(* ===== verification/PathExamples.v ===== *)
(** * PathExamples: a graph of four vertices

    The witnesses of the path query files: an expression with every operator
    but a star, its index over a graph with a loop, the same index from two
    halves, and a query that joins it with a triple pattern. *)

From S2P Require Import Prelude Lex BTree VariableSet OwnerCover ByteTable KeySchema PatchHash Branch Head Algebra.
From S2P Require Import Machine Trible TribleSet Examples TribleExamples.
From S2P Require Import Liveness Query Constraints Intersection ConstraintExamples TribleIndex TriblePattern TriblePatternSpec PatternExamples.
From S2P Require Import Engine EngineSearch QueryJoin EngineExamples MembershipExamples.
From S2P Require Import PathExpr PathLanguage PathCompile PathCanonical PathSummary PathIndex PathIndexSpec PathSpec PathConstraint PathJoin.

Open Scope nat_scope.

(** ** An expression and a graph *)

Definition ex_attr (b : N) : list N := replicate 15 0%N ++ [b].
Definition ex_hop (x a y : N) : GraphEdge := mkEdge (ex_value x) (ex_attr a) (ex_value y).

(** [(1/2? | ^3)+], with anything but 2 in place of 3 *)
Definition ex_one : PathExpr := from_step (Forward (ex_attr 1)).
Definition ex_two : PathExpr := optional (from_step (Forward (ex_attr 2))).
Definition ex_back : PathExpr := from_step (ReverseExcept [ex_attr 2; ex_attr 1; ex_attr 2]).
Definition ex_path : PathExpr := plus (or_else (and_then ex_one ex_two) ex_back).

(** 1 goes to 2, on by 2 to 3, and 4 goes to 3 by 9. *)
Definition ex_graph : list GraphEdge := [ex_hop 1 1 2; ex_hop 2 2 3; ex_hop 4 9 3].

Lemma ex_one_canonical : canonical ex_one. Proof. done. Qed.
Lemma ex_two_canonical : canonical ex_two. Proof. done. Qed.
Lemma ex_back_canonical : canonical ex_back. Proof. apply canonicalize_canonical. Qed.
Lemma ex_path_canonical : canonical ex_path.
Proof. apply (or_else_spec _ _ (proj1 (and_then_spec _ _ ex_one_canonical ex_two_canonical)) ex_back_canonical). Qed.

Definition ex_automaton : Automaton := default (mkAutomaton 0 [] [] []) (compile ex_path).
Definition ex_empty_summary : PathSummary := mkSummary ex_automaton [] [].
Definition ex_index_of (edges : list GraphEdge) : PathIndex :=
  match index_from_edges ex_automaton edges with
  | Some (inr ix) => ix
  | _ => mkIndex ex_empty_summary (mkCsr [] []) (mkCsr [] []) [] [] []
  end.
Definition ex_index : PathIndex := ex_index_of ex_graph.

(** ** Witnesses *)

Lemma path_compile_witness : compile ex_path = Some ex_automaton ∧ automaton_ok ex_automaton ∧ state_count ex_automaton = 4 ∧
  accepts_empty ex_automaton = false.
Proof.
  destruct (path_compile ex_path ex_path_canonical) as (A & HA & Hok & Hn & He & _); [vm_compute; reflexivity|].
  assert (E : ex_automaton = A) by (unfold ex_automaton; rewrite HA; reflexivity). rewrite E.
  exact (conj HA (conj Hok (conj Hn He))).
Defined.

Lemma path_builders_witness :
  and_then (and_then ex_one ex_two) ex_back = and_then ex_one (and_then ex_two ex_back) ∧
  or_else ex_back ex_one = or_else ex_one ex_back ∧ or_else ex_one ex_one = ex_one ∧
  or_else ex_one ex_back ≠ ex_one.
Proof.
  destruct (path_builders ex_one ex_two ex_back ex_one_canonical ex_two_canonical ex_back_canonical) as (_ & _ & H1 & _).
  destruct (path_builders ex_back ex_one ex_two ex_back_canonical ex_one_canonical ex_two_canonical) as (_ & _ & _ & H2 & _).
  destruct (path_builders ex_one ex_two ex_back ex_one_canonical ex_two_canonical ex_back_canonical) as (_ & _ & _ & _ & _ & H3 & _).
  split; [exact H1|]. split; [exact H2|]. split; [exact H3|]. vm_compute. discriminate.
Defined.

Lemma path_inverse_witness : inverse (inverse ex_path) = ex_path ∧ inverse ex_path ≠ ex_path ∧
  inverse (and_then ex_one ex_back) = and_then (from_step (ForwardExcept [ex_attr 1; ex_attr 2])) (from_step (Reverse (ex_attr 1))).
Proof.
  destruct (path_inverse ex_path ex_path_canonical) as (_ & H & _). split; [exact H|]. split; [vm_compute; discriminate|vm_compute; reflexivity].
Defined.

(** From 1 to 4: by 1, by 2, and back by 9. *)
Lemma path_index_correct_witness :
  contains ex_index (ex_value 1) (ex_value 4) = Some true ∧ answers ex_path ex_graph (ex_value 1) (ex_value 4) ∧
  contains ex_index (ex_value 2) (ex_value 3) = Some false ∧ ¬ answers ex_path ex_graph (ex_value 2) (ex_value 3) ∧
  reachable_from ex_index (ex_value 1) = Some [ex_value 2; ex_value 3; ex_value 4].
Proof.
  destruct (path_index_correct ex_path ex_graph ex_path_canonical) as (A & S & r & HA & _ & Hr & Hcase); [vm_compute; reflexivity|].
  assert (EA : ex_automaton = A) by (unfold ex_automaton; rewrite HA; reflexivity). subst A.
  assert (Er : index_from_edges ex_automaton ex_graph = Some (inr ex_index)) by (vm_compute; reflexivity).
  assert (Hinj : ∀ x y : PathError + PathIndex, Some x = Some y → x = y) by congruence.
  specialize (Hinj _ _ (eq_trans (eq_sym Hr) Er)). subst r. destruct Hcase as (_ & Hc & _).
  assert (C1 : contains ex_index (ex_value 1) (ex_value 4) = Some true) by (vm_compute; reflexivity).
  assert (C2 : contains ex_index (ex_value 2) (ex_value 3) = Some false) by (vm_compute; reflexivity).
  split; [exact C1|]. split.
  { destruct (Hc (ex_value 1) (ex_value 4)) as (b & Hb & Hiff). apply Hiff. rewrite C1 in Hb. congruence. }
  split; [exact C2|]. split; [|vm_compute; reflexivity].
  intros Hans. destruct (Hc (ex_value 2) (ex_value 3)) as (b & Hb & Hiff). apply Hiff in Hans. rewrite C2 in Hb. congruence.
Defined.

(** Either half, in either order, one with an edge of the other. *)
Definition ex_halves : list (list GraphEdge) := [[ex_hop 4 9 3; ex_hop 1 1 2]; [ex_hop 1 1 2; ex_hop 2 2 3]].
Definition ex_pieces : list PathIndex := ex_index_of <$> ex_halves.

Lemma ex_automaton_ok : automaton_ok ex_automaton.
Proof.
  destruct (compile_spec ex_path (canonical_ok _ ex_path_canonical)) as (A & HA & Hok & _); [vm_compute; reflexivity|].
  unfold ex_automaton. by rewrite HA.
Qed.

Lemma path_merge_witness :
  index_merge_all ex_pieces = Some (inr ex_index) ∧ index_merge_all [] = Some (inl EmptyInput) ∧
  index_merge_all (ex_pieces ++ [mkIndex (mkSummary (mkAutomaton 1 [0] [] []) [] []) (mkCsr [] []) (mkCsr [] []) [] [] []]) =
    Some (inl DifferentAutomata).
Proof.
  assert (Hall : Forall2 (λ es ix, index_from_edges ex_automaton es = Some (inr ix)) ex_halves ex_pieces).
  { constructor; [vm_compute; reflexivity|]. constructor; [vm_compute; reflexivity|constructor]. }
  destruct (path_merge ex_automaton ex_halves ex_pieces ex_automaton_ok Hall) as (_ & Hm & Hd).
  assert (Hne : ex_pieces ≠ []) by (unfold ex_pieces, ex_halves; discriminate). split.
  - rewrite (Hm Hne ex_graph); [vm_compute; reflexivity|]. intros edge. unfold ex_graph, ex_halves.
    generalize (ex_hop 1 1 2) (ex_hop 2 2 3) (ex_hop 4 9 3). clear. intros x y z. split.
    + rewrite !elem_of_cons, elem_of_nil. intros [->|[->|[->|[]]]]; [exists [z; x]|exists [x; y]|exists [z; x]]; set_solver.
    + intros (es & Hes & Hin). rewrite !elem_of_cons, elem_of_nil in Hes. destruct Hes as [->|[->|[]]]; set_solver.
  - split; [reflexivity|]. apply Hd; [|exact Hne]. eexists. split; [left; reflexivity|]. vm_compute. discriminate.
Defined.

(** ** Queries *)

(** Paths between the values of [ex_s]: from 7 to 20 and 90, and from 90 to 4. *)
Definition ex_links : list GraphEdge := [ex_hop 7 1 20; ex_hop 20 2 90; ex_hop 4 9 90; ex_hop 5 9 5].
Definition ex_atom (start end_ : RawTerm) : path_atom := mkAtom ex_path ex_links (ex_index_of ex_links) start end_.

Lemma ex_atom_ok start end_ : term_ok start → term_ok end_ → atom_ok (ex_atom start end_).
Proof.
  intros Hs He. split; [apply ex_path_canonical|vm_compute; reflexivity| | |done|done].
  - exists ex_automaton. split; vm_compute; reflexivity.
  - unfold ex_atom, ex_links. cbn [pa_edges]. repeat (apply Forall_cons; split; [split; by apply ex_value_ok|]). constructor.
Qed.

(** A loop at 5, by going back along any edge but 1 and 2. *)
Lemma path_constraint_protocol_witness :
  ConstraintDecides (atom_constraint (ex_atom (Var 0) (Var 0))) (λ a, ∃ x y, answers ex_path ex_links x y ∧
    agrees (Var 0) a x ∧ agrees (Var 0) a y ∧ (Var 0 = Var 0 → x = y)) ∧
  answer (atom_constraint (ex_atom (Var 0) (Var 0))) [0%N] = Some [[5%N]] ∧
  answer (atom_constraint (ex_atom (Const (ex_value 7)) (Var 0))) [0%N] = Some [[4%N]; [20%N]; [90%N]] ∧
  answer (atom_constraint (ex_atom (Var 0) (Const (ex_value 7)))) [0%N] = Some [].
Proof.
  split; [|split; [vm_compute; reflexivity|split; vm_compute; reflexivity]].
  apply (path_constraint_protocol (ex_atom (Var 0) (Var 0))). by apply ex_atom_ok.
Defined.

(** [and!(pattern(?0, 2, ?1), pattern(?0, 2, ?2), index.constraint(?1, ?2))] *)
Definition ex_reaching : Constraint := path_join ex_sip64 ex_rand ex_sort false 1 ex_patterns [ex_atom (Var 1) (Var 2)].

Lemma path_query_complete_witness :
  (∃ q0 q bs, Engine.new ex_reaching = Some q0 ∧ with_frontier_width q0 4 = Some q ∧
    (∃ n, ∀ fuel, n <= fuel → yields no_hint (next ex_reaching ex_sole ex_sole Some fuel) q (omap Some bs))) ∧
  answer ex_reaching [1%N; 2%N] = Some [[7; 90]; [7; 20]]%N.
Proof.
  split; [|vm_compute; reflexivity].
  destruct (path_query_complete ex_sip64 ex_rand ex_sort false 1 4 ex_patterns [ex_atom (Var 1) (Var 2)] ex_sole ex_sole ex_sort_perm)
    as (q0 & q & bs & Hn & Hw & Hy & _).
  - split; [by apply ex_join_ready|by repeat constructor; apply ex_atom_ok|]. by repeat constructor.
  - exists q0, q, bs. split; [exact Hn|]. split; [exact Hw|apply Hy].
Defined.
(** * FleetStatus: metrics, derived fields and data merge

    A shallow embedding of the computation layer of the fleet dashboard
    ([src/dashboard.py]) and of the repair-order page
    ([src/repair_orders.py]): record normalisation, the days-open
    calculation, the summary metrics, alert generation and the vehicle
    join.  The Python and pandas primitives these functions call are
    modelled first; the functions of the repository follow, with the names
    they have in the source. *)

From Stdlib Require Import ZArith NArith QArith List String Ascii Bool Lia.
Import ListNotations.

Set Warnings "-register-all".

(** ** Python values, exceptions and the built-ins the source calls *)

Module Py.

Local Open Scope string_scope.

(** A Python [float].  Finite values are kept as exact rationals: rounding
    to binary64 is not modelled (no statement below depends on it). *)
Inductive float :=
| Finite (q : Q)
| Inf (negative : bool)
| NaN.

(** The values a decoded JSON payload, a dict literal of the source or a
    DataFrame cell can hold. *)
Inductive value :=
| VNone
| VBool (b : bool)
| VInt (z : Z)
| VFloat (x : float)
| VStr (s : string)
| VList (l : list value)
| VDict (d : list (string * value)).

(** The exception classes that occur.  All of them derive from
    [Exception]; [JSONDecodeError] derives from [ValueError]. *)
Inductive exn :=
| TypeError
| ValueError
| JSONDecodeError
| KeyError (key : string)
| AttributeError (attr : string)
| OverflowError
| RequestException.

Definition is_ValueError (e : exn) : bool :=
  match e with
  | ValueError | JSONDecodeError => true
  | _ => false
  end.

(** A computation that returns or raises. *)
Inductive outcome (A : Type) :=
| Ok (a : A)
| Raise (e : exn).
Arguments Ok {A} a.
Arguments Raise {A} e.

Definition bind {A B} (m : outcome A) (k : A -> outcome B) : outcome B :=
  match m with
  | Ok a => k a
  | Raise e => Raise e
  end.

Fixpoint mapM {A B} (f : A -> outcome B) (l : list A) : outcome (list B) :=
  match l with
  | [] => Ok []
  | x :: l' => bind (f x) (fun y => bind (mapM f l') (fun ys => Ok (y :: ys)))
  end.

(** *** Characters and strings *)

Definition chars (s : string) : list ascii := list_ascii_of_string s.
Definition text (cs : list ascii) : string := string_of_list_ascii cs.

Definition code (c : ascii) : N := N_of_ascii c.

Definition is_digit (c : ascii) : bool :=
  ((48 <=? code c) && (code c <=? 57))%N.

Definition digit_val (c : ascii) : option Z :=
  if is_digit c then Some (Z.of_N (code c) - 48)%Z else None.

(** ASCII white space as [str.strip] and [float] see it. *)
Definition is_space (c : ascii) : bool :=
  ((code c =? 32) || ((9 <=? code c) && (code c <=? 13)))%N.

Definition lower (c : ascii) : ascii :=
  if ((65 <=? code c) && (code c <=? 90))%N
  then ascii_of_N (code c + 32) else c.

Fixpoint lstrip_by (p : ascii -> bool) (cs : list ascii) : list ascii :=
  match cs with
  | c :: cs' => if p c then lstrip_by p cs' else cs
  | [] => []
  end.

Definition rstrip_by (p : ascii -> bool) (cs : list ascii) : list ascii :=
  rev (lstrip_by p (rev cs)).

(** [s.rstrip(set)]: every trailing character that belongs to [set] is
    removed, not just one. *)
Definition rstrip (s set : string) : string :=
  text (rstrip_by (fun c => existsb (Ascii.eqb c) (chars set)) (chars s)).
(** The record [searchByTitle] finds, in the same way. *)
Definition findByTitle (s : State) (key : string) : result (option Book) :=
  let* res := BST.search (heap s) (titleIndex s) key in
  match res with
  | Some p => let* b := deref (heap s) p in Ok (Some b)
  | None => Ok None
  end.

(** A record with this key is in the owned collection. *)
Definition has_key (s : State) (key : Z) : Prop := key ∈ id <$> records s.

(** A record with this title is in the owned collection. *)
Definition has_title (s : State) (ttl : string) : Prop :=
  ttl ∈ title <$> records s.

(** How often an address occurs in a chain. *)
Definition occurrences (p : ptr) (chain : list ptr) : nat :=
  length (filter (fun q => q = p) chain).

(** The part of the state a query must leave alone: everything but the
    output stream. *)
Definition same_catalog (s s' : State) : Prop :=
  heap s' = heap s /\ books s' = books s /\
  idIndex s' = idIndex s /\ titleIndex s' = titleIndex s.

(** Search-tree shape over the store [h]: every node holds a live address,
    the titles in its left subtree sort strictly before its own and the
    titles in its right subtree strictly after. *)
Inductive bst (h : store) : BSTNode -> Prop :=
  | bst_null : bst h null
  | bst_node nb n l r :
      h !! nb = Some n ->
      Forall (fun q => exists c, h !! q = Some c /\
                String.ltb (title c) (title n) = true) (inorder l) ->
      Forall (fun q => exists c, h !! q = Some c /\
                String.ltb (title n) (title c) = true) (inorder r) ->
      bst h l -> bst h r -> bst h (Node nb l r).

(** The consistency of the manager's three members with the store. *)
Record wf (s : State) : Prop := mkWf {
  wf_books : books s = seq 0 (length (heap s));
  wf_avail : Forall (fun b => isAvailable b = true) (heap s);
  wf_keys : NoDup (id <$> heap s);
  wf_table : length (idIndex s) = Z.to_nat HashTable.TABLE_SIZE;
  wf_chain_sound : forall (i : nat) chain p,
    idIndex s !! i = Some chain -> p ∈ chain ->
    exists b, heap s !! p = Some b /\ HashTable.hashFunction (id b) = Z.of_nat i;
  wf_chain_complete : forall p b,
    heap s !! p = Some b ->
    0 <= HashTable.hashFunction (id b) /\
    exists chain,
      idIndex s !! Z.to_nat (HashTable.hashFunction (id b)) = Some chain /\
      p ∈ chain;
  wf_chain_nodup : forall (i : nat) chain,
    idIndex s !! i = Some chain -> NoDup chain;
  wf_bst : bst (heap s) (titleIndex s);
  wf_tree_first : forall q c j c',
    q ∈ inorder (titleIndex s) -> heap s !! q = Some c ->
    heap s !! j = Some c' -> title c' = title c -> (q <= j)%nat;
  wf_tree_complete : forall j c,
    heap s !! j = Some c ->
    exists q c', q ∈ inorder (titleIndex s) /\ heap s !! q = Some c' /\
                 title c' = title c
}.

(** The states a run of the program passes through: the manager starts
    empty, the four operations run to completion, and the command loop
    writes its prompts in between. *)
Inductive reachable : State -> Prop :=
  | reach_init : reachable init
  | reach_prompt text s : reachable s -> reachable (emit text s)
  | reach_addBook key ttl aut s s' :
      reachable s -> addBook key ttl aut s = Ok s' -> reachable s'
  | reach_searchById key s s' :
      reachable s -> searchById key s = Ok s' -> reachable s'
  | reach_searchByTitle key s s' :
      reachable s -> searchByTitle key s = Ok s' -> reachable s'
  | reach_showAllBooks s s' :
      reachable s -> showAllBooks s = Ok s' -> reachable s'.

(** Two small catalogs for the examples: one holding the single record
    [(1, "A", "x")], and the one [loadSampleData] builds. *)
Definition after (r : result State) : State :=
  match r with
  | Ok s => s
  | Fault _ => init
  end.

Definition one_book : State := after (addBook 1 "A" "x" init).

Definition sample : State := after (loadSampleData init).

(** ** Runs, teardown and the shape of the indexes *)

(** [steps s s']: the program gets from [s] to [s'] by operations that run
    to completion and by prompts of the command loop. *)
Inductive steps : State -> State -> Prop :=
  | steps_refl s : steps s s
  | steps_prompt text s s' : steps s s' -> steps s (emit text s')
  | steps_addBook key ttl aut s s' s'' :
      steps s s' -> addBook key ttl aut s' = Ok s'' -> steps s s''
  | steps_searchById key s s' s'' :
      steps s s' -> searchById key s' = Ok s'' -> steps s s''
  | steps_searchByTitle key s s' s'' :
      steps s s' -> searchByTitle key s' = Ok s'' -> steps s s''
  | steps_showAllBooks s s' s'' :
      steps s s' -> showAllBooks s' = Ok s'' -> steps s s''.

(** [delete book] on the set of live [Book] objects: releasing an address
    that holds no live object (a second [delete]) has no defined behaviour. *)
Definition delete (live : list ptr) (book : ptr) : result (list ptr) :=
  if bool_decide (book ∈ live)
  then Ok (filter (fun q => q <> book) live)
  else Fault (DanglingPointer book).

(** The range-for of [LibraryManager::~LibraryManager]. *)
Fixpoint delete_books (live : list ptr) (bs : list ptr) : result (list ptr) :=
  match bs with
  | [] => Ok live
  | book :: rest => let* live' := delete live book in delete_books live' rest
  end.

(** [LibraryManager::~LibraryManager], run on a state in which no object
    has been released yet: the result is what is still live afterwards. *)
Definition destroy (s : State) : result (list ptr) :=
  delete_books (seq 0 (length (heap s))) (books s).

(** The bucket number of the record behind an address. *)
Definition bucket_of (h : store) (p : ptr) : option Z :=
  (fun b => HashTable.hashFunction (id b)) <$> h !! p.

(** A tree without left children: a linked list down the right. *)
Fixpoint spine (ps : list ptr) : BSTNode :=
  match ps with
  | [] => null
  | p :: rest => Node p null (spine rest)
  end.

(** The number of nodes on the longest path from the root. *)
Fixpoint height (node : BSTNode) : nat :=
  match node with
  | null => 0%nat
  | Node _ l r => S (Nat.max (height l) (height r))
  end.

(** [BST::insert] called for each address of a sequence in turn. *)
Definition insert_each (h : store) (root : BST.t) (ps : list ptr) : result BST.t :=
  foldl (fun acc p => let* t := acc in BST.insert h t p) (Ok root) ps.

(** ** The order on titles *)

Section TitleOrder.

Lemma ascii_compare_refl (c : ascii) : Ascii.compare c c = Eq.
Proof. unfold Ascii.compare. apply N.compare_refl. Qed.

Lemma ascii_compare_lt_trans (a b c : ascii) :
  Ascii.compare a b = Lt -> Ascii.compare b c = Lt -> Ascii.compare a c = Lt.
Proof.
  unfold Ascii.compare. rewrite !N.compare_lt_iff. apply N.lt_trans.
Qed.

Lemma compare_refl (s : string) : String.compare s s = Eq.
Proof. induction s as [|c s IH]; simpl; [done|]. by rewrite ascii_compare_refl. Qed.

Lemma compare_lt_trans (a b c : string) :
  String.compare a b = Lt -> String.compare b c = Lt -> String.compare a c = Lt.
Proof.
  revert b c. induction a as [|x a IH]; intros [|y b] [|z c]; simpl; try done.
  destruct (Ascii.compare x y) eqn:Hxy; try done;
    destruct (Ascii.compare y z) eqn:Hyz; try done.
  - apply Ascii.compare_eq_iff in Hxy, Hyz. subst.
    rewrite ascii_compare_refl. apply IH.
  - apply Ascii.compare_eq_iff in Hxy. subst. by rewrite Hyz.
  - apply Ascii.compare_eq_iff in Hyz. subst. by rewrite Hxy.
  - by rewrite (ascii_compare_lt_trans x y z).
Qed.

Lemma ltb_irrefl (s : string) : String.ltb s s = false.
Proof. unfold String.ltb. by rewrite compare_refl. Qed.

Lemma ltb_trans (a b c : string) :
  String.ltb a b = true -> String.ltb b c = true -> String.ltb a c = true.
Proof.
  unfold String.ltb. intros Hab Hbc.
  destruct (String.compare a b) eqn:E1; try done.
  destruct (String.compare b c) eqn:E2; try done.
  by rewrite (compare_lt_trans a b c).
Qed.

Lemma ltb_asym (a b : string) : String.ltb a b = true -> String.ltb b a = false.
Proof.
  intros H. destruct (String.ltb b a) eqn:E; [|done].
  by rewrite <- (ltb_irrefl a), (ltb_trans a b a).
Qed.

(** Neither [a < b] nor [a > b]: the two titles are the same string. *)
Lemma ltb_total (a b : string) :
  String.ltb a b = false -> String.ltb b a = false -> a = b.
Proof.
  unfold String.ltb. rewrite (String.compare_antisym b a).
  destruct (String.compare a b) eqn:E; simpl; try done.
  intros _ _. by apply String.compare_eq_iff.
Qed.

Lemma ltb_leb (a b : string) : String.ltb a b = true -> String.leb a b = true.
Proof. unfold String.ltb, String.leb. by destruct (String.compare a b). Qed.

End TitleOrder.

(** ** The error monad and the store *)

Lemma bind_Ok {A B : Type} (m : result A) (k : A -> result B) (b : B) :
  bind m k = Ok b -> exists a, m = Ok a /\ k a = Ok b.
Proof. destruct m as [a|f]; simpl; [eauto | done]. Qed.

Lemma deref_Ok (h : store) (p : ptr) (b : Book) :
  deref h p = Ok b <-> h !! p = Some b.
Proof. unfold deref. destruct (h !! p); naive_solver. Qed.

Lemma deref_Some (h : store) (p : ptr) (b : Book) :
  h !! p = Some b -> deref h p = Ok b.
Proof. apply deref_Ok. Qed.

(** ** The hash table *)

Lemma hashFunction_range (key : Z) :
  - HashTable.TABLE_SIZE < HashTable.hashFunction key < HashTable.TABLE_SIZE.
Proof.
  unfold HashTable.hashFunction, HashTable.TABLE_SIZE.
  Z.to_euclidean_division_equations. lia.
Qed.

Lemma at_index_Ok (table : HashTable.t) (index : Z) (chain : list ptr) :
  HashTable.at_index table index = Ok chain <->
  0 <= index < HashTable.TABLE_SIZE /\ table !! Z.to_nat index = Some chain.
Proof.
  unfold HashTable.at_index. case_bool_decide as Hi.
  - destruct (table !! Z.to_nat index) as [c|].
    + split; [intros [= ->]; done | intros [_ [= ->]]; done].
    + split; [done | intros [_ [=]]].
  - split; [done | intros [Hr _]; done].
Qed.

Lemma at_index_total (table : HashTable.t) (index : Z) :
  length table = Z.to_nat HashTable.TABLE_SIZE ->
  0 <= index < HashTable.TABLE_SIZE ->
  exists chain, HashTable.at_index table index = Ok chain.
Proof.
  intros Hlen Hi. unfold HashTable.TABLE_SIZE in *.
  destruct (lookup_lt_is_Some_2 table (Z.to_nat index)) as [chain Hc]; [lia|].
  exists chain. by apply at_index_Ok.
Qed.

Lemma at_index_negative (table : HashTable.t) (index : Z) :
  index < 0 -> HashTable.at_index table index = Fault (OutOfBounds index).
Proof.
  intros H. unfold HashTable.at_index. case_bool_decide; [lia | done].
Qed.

### Task goal
Search the material above for the string "Hinj", and copy every line in which it turns up.

### Answer section
  assert (Hinj : ∀ x y : PathError + PathIndex, Some x = Some y → x = y) by congruence.
  specialize (Hinj _ _ (eq_trans (eq_sym Hr) Er)). subst r. destruct Hcase as (_ & Hc & _).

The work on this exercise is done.